(Input begins)

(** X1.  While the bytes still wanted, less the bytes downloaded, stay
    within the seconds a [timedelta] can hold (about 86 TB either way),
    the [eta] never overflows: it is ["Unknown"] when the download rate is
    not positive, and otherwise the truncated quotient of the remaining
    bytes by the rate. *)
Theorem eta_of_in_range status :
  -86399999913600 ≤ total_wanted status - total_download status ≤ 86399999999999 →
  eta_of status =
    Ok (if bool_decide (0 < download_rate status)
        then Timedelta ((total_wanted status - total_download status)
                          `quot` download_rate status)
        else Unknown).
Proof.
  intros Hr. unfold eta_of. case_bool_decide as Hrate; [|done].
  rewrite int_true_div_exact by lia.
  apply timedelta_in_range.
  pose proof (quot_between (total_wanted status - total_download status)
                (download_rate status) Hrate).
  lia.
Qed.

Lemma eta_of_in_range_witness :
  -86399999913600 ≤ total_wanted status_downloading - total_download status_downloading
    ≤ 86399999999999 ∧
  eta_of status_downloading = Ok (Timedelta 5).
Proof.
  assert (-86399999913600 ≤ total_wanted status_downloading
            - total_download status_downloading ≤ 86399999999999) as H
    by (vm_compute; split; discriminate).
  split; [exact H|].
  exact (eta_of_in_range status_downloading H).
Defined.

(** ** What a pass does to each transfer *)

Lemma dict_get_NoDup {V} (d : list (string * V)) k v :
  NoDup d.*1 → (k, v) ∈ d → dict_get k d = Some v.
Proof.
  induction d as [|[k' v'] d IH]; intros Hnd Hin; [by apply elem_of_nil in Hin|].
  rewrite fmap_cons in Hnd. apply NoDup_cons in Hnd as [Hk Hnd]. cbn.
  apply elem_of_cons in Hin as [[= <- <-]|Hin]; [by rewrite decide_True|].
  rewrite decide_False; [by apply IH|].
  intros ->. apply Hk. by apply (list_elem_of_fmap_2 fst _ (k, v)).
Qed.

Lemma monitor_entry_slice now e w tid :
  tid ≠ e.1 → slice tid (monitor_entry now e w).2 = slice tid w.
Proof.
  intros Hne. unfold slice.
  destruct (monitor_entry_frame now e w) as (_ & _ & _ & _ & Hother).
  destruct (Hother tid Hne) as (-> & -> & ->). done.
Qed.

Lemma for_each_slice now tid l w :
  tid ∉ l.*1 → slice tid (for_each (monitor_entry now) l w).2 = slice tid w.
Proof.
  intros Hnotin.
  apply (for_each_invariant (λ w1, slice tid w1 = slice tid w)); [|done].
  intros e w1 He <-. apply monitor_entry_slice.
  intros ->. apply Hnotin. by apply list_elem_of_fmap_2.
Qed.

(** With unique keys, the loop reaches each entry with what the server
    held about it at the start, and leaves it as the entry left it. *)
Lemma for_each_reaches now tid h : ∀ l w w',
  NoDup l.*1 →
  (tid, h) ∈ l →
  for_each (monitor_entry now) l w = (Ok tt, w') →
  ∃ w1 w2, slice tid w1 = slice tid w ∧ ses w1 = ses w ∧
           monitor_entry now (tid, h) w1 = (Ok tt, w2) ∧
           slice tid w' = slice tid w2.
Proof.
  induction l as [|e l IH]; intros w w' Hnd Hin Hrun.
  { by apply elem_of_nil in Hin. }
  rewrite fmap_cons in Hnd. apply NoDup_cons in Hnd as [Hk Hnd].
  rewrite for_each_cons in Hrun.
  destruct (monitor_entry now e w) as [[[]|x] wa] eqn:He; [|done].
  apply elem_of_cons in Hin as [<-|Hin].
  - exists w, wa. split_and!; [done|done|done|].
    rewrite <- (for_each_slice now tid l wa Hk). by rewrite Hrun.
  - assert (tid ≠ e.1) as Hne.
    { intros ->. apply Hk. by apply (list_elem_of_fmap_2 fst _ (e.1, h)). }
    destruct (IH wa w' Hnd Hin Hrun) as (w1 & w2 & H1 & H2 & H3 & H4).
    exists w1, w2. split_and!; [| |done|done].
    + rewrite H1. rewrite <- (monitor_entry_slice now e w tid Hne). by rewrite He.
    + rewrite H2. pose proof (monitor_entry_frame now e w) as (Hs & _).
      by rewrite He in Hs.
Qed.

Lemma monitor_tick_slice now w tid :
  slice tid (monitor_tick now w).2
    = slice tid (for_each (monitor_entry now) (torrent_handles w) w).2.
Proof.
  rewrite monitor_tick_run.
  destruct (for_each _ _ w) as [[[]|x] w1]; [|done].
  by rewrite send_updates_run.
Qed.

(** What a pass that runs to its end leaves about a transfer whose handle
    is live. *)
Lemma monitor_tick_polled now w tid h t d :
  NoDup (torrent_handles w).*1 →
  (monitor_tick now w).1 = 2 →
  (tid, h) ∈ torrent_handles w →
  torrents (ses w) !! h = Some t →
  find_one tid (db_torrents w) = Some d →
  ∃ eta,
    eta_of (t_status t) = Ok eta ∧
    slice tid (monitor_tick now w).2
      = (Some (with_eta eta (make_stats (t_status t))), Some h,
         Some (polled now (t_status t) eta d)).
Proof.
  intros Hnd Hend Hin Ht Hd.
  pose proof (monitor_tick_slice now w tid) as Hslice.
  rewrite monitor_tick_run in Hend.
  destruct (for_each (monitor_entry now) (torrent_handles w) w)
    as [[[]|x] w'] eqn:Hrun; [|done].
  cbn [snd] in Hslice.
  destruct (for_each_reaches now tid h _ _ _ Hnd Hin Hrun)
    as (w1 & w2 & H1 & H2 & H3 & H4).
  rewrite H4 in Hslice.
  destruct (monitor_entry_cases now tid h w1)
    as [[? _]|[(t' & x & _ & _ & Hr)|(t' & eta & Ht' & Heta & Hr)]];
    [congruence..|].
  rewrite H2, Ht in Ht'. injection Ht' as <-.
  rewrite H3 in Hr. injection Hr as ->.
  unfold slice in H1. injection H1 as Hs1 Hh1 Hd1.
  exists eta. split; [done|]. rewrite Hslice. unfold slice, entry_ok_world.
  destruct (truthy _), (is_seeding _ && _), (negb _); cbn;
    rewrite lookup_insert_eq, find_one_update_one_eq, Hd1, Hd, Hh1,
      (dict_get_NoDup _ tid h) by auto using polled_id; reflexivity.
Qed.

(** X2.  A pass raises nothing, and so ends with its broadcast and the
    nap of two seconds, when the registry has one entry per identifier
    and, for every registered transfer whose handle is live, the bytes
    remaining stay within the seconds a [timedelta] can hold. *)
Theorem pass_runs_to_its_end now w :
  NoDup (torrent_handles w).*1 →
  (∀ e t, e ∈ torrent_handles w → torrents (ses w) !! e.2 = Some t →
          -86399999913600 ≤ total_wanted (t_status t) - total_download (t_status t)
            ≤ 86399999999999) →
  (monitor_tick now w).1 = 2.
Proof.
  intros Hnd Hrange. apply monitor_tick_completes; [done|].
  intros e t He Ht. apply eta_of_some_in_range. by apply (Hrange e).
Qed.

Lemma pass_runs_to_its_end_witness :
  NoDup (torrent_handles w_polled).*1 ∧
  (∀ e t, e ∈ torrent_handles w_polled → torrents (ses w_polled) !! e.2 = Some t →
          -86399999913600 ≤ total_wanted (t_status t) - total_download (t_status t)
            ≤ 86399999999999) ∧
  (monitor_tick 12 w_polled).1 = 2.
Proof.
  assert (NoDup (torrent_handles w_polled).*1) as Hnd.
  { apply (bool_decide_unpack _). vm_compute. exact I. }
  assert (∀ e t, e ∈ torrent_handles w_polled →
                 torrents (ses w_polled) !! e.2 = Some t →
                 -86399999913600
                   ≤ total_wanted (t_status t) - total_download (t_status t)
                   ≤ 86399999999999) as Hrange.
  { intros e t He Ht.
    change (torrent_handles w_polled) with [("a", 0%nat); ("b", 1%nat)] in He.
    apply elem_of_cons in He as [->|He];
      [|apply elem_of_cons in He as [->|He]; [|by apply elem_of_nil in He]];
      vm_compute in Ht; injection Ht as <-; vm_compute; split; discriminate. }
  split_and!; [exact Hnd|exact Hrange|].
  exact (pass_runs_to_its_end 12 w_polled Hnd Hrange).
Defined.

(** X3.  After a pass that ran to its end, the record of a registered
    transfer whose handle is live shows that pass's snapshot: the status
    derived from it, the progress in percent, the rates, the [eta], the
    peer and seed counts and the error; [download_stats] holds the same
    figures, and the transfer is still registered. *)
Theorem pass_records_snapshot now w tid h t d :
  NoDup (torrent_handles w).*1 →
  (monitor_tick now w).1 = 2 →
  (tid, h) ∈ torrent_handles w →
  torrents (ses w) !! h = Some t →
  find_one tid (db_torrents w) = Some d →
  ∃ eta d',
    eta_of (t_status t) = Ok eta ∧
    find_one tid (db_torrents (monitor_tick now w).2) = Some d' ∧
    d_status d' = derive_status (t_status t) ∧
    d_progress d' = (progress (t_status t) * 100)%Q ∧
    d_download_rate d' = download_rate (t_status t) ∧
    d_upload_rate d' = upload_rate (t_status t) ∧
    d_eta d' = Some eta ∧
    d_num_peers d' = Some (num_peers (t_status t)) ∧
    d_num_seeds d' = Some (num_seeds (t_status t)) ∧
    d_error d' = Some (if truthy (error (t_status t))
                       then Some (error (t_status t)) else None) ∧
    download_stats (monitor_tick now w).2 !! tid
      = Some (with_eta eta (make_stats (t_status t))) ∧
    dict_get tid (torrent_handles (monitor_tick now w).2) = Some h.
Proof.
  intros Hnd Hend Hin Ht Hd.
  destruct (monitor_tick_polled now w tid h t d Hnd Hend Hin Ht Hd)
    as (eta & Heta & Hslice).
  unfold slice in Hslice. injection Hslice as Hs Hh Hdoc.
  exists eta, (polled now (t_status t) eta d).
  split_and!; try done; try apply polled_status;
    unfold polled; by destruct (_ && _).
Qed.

(Input ends)

> **Work to be completed**: Each line from the top of the records through the one with "Theorem eta_of_in_range status" should be returned exactly. Leave out everything else.

> **Response below**:
(** X1.  While the bytes still wanted, less the bytes downloaded, stay
    within the seconds a [timedelta] can hold (about 86 TB either way),
    the [eta] never overflows: it is ["Unknown"] when the download rate is
    not positive, and otherwise the truncated quotient of the remaining
    bytes by the rate. *)
Theorem eta_of_in_range status :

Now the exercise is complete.